I was given only 10%
475555 tn?1469307939
Sorry, but could you make that a little clearer? I couldn't understand your last post.


Avatar universal
I heard this on a Vertex webcast.  I believe that it came from the current issue of hepatology, or some professional publication but it was THIS MONTHS, at this point maybe last months issue (I posted it in an alcohol thread but I can't remember the specifics).

They claimed that the old saw about "most will die with HCV not from it is a notion which needs to be reviewed.  It was based on a review of the demographics of the HCV infected population (keep in mind that approximately 2/3rds of us are currently likely undiagnosed) after 20 years.  Only a small amount died; maybe 5% and 16% were cirrhotic.

Fast forward a decade.  The article was about a meta-analysis in which many studies were combined in an effort to get a snapshot or what the HCV infected population looked like after 30 years.

The median age of death was 55 years of age.

After 20 years of infection the rate of cirrhosis was 16%
After 30 years of infection the rate of cirrhosis was 41%.

The death rate has more than doubled in the past decade.

Vertex has made reference to a different study which suggested that given enough time all HCV infected people will end up with cirrhosis; it's just a question of time.  Sorry that I don't have links to either of these studies.

Sooooooo the stats are discouraging.

Now some good news.  I've been told that they expect something like a cure within about 5 years.  There are many new compounds and therapies that are making great strides.  I believe there was also good news on a vaccine in development.  Perhaps the outlook is gloomy if you look into the far future IF we don't treat.  There is a lot of evidence which suggests that we won't have to wait long however.

Avatar universal
The point is

--- you may have 80% of SVR prediction and be unlucky and fall into 20% of re-lapsers/ un-responders.
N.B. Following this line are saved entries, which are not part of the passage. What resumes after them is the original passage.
(* ===== verification/ProcMaps.v ===== *)
(** * Reading back what the kernel writes

    The text of /proc/<pid>/maps, as the kernel prints it, and [MapInfo::Scan] of
    ptracer/utils.cpp on it: every mapping comes back as it was. *)
From Stdlib Require Import ZArith Lia List String Ascii Bool.
From stdpp Require Import base list strings.
From S2P Require Import Prelude.
From S2P Require Import Scan.
From S2P Require Import Sys.
From S2P Require Import ProcFs.
Open Scope string_scope.
Open Scope list_scope.
Open Scope Z_scope.

(** ** The kernel's text *)

Definition hex_char (d : Z) : ascii := char (if d <? 10 then 48 + d else 87 + d).
(** The low [n] hexadecimal digits. *)
Fixpoint hex_digits (n : nat) (v : Z) : string :=
  match n with
  | O => ""
  | S n => hex_digits n (v / 16) +:+ String (hex_char (v mod 16)) ""
  end.
(** As many as it takes, and at least [n]: [%0*lx]. *)
Definition hex_padded (n : nat) (v : Z) : string :=
  hex_digits (Nat.max n (Z.to_nat (Z.log2 v / 4 + 1))) v.

Fixpoint blanks (n : nat) : string :=
  match n with O => "" | S n => String " " (blanks n) end.

(** A line, with [pad] more blanks before the name. *)
Definition print_mapping (pad : nat) (m : MapInfo) : string :=
  hex_padded 8 (m_start m) +:+ "-" +:+ hex_padded 8 (m_end m) +:+ " " +:+
  (if m_read m then "r" else "-") +:+ (if m_write m then "w" else "-") +:+
  (if m_exec m then "x" else "-") +:+ (if m_private m then "p" else "s") +:+ " " +:+
  hex_padded 8 (m_offset m) +:+ " " +:+
  hex_padded 2 (major (m_dev m)) +:+ ":" +:+ hex_padded 2 (minor (m_dev m)) +:+ " " +:+
  to_string (m_inode m) +:+ " " +:+ blanks pad +:+ m_path m.
Fixpoint print_mappings (pad : MapInfo -> nat) (ms : list MapInfo) : string :=
  match ms with
  | [] => ""
  | m :: ms => print_mapping (pad m) m +:+ String newline (print_mappings pad ms)
  end.

(** What a mapping of a process of [w]-bit pointers can be; newlines in names are escaped by the
    kernel. *)
Fixpoint lacks (c : ascii) (s : string) : bool :=
  match s with EmptyString => true | String c' s => negb (Ascii.eqb c' c) && lacks c s end.
Definition starts_dark (s : string) : bool :=
  match s with EmptyString => true | String c _ => negb (is_space c) end.
Record mapping_ok (w : Z) (m : MapInfo) : Prop := {
  ok_start : 0 <= m_start m < 2 ^ w;
  ok_end : 0 <= m_end m < 2 ^ w;
  ok_offset : 0 <= m_offset m < 2 ^ w;
  ok_dev : 0 <= m_dev m < 2 ^ Z.min w 64;
  ok_inode : 0 <= m_inode m < Z.min (2 ^ w) (10 ^ 20);
  ok_path : lacks newline (m_path m) = true /\ starts_dark (m_path m) = true }.

(** ** Facts: hexadecimal *)

(** A fact of the sixteen digits. *)
Ltac sixteen d H :=
  let Hd := fresh in
  assert (d = 0 \/ d = 1 \/ d = 2 \/ d = 3 \/ d = 4 \/ d = 5 \/ d = 6 \/ d = 7 \/ d = 8 \/ d = 9 \/
    d = 10 \/ d = 11 \/ d = 12 \/ d = 13 \/ d = 14 \/ d = 15) as Hd by lia;
  repeat (destruct Hd as [-> | Hd]; [by repeat split|]); subst d; by repeat split.

Lemma hex_char_digit d : 0 <= d < 16 -> digit 16 (hex_char d) = Some d.
Proof. intros H. sixteen d H. Qed.
(** It is none of the characters the conversions look for. *)
Lemma hex_char_plain d : 0 <= d < 16 ->
  (forall A (a b c : A), match hex_char d with "-"%char => a | "+"%char => b | _ => c end = c) /\
  (forall A (a b : A), match hex_char d with "x"%char => a | _ => b end = b) /\
  (forall A (a : A), match hex_char d with "0"%char => a | _ => a end = a) /\
  is_space (hex_char d) = false /\ Ascii.eqb (hex_char d) newline = false.
Proof. intros H. sixteen d H. Qed.

Lemma string_app_assoc (a b c : string) : (a +:+ b) +:+ c = a +:+ (b +:+ c).
Proof. induction a as [|x a IH]; [done|]. by rewrite !append_cons, IH. Qed.

Lemma hex_digits_scan n v acc k rest :
  0 <= v -> scan_digits 16 acc k (hex_digits n v +:+ rest) =
    scan_digits 16 (acc * 16 ^ Z.of_nat n + v mod 16 ^ Z.of_nat n) (n + k) rest.
Proof.
  revert v acc k rest. induction n as [|n IH]; intros v acc k rest Hv.
  - cbn [hex_digits]. rewrite append_nil. cbn [Z.of_nat]. rewrite Z.pow_0_r, Z.mod_1_r.
    f_equal; lia.
  - cbn [hex_digits]. rewrite string_app_assoc, append_cons, append_nil.
    rewrite IH by (apply Z.div_pos; lia). cbn [scan_digits].
    rewrite hex_char_digit by (apply Z.mod_pos_bound; lia).
    rewrite Nat2Z.inj_succ, Z.pow_succ_r by lia.
    rewrite Z.rem_mul_r by lia. f_equal. ring.
Qed.

(** What follows a number is no digit of it. *)
Definition ends_number (base : Z) (rest : string) : Prop :=
  forall c s, rest = String c s -> digit base c = None.

Lemma hex_padded_fits n v : 0 <= v -> v < 16 ^ Z.of_nat (Nat.max n (Z.to_nat (Z.log2 v / 4 + 1))).
Proof.
  intros Hv. destruct (Z.eq_dec v 0) as [->|Hne]; [apply Z.pow_pos_nonneg; lia|].
  pose proof (Z.log2_spec v) as [_ Hl]; [lia|]. pose proof (Z.log2_nonneg v).
  pose proof (Z.div_mod (Z.log2 v) 4). pose proof (Z.mod_pos_bound (Z.log2 v) 4).
  change 16 with (2 ^ 4). rewrite <- Z.pow_mul_r by lia.
  eapply Z.lt_le_trans; [exact Hl|]. apply Z.pow_le_mono_r; [lia|].
  rewrite Nat2Z.inj_max, Z2Nat.id by lia. lia.
Qed.

Lemma scan_hex_padded n v rest :
  0 <= v -> ends_number 16 rest -> scan_nat 16 (hex_padded n v +:+ rest) = Some (v, rest).
Proof.
  intros Hv Hr. unfold scan_nat, hex_padded. rewrite hex_digits_scan by done.
  rewrite Z.mul_0_l, Z.add_0_l, Z.mod_small by (split; [done|by apply hex_padded_fits]).
  pose proof (Z.div_pos (Z.log2 v) 4 (Z.log2_nonneg v) ltac:(lia)).
  destruct (Nat.max _ _ + 0)%nat eqn:E; [lia|].
  destruct rest as [|c s]; cbn [scan_digits]; [done|]. by rewrite (Hr c s).
Qed.

(** A padded number is scanned whole, whatever blanks come first, and wrapped to its width. *)
Lemma hex_digits_head n v : 0 <= v -> (2 <= n)%nat ->
  exists d e t, 0 <= d < 16 /\ 0 <= e < 16 /\
    hex_digits n v = String (hex_char d) (String (hex_char e) t).
Proof.
  intros Hv Hn. revert v Hv. induction Hn as [|n Hn IH]; intros v Hv.
  - exists ((v / 16) mod 16), (v mod 16), "". pose proof (Z.mod_pos_bound (v / 16) 16).
    pose proof (Z.mod_pos_bound v 16). by repeat split; try lia.
  - destruct (IH (v / 16)) as (d & e & t & Hd & He & E); [apply Z.div_pos; lia|].
    cbn [hex_digits]. rewrite E, !append_cons. by exists d, e, (t +:+ String (hex_char (v mod 16)) "").
Qed.

Lemma scan_x_padded w n v rest :
  (2 <= n)%nat -> 0 <= v < 2 ^ w -> ends_number 16 rest ->
  scan_x w (hex_padded n v +:+ rest) = Some (v, rest).
Proof.
  intros Hn Hv Hr. pose proof (scan_hex_padded n v rest ltac:(lia) Hr) as E.
  destruct (hex_digits_head (Nat.max n (Z.to_nat (Z.log2 v / 4 + 1))) v)
    as (d & e & t & Hd & He & Hx); [lia|lia|].
  unfold hex_padded in *. rewrite Hx in *. rewrite !append_cons in *. unfold scan_x.
  destruct (hex_char_plain d Hd) as (Hsign & _ & H0 & Hs & _).
  destruct (hex_char_plain e He) as (_ & Hx' & _).
  cbn [skip_space]. rewrite Hs. rewrite Hx', H0.
  unfold scan_signed. rewrite Hsign, E. cbn. by rewrite wrap_small by lia.
Qed.
Lemma scan_x_blank w s : scan_x w (String " " s) = scan_x w s.
Proof. done. Qed.

(** ** Facts: one line *)

Lemma skip_blanks pad s : starts_dark s = true -> skip_space (" " +:+ blanks pad +:+ s) = s.
Proof.
  intros Hs. rewrite append_cons, append_nil. cbn [skip_space is_space].
  change (is_space " ") with true. cbn iota.
  induction pad as [|pad IH]; cbn [blanks].
  - rewrite append_nil. destruct s as [|c s]; [done|]. cbn in Hs |- *.
    apply negb_true_iff in Hs. by rewrite Hs.
  - rewrite append_cons. exact IH.
Qed.

Lemma scan_u_to_string w n rest :
  0 <= n < Z.min (2 ^ w) (10 ^ 20) -> ends_number 10 rest ->
  scan_u w (" " +:+ to_string n +:+ rest) = Some (n, rest).
Proof.
  intros Hn Hr. pose proof (scan_nat_to_string n rest ltac:(lia) Hr) as E.
  destruct (to_string_head n) as (d & t & Hd & Ht); [lia|]. rewrite Ht in *.
  destruct (digit_not_sign d Hd) as (_ & Hc & Hs). unfold scan_u, scan_d.
  rewrite !append_cons, append_nil in *. cbn [skip_space]. change (is_space " ") with true.
  cbn iota. rewrite Hs. unfold scan_signed. rewrite Hc, E. cbn. by rewrite wrap_small by lia.
Qed.

Lemma scan_lit_char c s : scan_lit (String c "") (String c "" +:+ s) = Some s.
Proof. rewrite append_cons, append_nil. cbn. rewrite Ascii.eqb_refl. by destruct s. Qed.

Lemma scan_flags (r w x p : bool) s :
  let flags := ((if r then "r" else "-") +:+ (if w then "w" else "-") +:+
                (if x then "x" else "-") +:+ (if p then "p" else "s"))%string in
  scan_word 4 (" " +:+ (if r then "r" else "-") +:+ (if w then "w" else "-") +:+
               (if x then "x" else "-") +:+ (if p then "p" else "s") +:+ " " +:+ s)
    = Some (flags, " " +:+ s) /\
  Ascii.eqb (str_nth 0 flags) "r" = r /\ Ascii.eqb (str_nth 1 flags) "w" = w /\
  Ascii.eqb (str_nth 2 flags) "x" = x /\ Ascii.eqb (str_nth 3 flags) "p" = p.
Proof. destruct r, w, x, p; by repeat split. Qed.

Lemma ends_at base c s : digit base c = None -> ends_number base (String c "" +:+ s).
Proof. intros H c' s' E. rewrite append_cons, append_nil in E. by injection E as <- <-. Qed.

Lemma parse_print_mapping w pad m :
  mapping_ok w m -> parse_maps_line w (print_mapping pad m) = Some m.
Proof.
  intros [Hs He Ho Hd Hi [_ Hp]].
  pose proof (major_bound _ (proj1 Hd)) as Hj. pose proof (minor_bound _ (proj1 Hd)) as Hn. unfold parse_maps_line, print_mapping.
  rewrite scan_x_padded by (done || lia || by apply ends_at).
  rewrite scan_lit_char. rewrite scan_x_padded by (done || lia || by apply ends_at).
  destruct (scan_flags (m_read m) (m_write m) (m_exec m) (m_private m)
    (hex_padded 8 (m_offset m) +:+ " " +:+ hex_padded 2 (major (m_dev m)) +:+ ":" +:+
     hex_padded 2 (minor (m_dev m)) +:+ " " +:+ to_string (m_inode m) +:+ " " +:+ blanks pad +:+
     m_path m)) as (E & Er & Ew & Ex & Ep).
  rewrite E, Er, Ew, Ex, Ep. clear E Er Ew Ex Ep.
  rewrite (append_cons " " "" (hex_padded 8 _ +:+ _)), append_nil, scan_x_blank.
  rewrite scan_x_padded by (done || lia || by apply ends_at).
  rewrite (append_cons " " "" (hex_padded 2 _ +:+ _)), append_nil, scan_x_blank.
  rewrite scan_x_padded by (done || lia || by apply ends_at).
  rewrite scan_lit_char. rewrite scan_x_padded by (done || lia || by apply ends_at).
  rewrite scan_u_to_string by (done || by apply ends_at).
  rewrite skip_blanks, makedev_major_minor by done. by destruct m.
Qed.

(** ** Facts: the file *)

Lemma lacks_app c a b : lacks c (a +:+ b) = lacks c a && lacks c b.
Proof.
  induction a as [|x a IH]; [done|]. rewrite append_cons. cbn. by rewrite IH, andb_assoc.
Qed.
Lemma lacks_hex n v : 0 <= v -> lacks newline (hex_digits n v) = true.
Proof.
  revert v. induction n as [|n IH]; intros v Hv; [done|]. cbn [hex_digits].
  rewrite lacks_app, IH by (apply Z.div_pos; lia). cbn [lacks andb].
  destruct (hex_char_plain (v mod 16)) as (_ & _ & _ & _ & ->); [|done].
  apply Z.mod_pos_bound. lia.
Qed.
Lemma lacks_digits fuel n acc :
  0 <= n -> lacks newline acc = true -> lacks newline (digits_fuel fuel n acc) = true.
Proof.
  revert n acc. induction fuel as [|fuel IH]; intros n acc Hn Ha; [done|]. cbn [digits_fuel].
  assert (lacks newline (String (ascii_of_N (48 + Z.to_N (n mod 10))) acc) = true) as H.
  { cbn [lacks]. rewrite Ha, andb_true_r. pose proof (Z.mod_pos_bound n 10 ltac:(lia)) as Hd.
    revert Hd. generalize (n mod 10). intros d Hd.
    assert (d = 0 \/ d = 1 \/ d = 2 \/ d = 3 \/ d = 4 \/ d = 5 \/ d = 6 \/ d = 7
      \/ d = 8 \/ d = 9) as Hc by lia.
    repeat (destruct Hc as [-> | Hc]; [reflexivity|]). by subst. }
  destruct (n <? 10); [done|]. apply IH; [apply Z.div_pos; lia|done].
Qed.
Lemma lacks_blanks n : lacks newline (blanks n) = true.
Proof. by induction n. Qed.
Lemma lacks_mapping w pad m : mapping_ok w m -> lacks newline (print_mapping pad m) = true.
Proof.
  intros [Hs He Ho Hd Hi [Hp _]].
  pose proof (major_bound _ (proj1 Hd)) as Hj. pose proof (minor_bound _ (proj1 Hd)) as Hn. unfold print_mapping, hex_padded, to_string.
  destruct (Z.ltb_spec (m_inode m) 0); [lia|].
  rewrite !lacks_app, !lacks_hex, lacks_digits, lacks_blanks, Hp by (done || lia).
  by destruct (m_read m), (m_write m), (m_exec m), (m_private m).
Qed.

Lemma lines_from_line cur l s :
  lacks newline l = true -> lines_from cur (l +:+ String newline s) = (cur +:+ l) :: lines_from "" s.
Proof.
  revert cur. induction l as [|c l IH]; intros cur Hl.
  - rewrite append_nil, append_empty_r. cbn [lines_from]. by rewrite Ascii.eqb_refl.
  - rewrite append_cons. cbn [lines_from]. cbn [lacks] in Hl. apply andb_prop in Hl as [Hc Hl].
    apply negb_true_iff in Hc. rewrite Hc, IH by done. by rewrite append_assoc_cons.
Qed.

Lemma parse_print_mappings w pad ms :
  Forall (mapping_ok w) ms -> parse_maps w (print_mappings pad ms) = ms.
Proof.
  unfold parse_maps, getlines. induction 1 as [|m ms Hm _ IH]; [done|]. cbn [print_mappings].
  rewrite lines_from_line by by eapply lacks_mapping. rewrite append_nil. cbn [flat_map].
  by rewrite parse_print_mapping, IH.
Qed.

(** C22: the tracer sees a process's memory as the kernel has it. Whatever mappings the process
    has, scanning the text the kernel prints for them gives exactly those mappings, in order:
    addresses, permissions, offset, device, inode and name, however the columns are padded. *)
Theorem maps_roundtrip w pid pad ms :
  Forall (mapping_ok w) ms ->
  exec (Scan_maps w pid)
    [Ev (ReadFile ("/proc/" +:+ pid +:+ "/maps")) (Some (print_mappings pad ms))] (Val ms).
Proof.
  intros H. exists (Some (print_mappings pad ms)), []. split; [done|]. split; [done|].
  by rewrite parse_print_mappings.
Qed.

Definition sample_mappings : list MapInfo :=
  [{| m_start := 0x7f0012345000; m_end := 0x7f0012346000; m_read := true; m_write := false;
      m_exec := true; m_private := true; m_offset := 0x1000; m_dev := makedev 64 254 1; m_inode := 1713;
      m_path := "/system/lib64/libc.so" |};
   {| m_start := 0x7fff0000; m_end := 0x80000000; m_read := true; m_write := true;
      m_exec := false; m_private := false; m_offset := 0; m_dev := 0; m_inode := 0;
      m_path := "" |}].
Example sample_text : map (print_mapping 2) sample_mappings =
  ["7f0012345000-7f0012346000 r-xp 00001000 fe:01 1713   /system/lib64/libc.so";
   "7fff0000-80000000 rw-s 00000000 00:00 0   "].
Proof. vm_compute. reflexivity. Qed.

Lemma maps_roundtrip_witness :
  exec (Scan_maps 64 "1")
    [Ev (ReadFile "/proc/1/maps") (Some (print_mappings (fun _ => 5%nat) sample_mappings))]
    (Val sample_mappings).
Proof.
  apply (maps_roundtrip 64 "1" (fun _ => 5%nat) sample_mappings).
  repeat constructor; cbn; lia || done.
Defined.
You never know your response, until you try it.

I would suggest, treat for 3 months and see if you respond (and if you have at least 2 log viral drop).  Also, you don’t know your tolerance level to the treatment, until you try it.

I was always pretty lucky and tolerated well my Interferon treatments.

I was diagnosed in 1995 (was 26 years old) - received degrees, grew professionally and personally and never knew that the side effects can be an obstacle in living your life.

Unfortunately, I was a non-responder -- zero!

I only was responsive to Infergen -- I was on it from 1998 - but I never achieved a SVR until I double dosed daily Infergen (see Magnum's horror Infergen story) for the straight second year of treatment.  I was given only 10% chance to SVR.

Well, now, 1 year later, I'm still UND -- however, since I was a so difficult case -- I was told that I still did not achieve a SVR status-- my Dr. will give this status (hopefully) at 2 years post treatment status.

All I want to do is to encourage you to treatment -- you will never know your response, until you try it.

All the best!!
Avatar universal
I was in clinical trial at Mayo in '96 that helped establish the interferon / riba therapy. 5 million units injected every other day.....now they coat the interferon with a glycol to make it one shot a week and time release.....UND since then. We are still a few years away from an RX therapy - but there are trials going on that promise a lot.....enroll  in a trial or do the therapy.... but don't put it off very long - even if you are asymptomatic there is fibrosis and other damamge going on........
Avatar universal
I know that generally speaking, more than two-thirds of people who have chronic hepatitis C do not progress to cirrhosis over 20 to 30 years.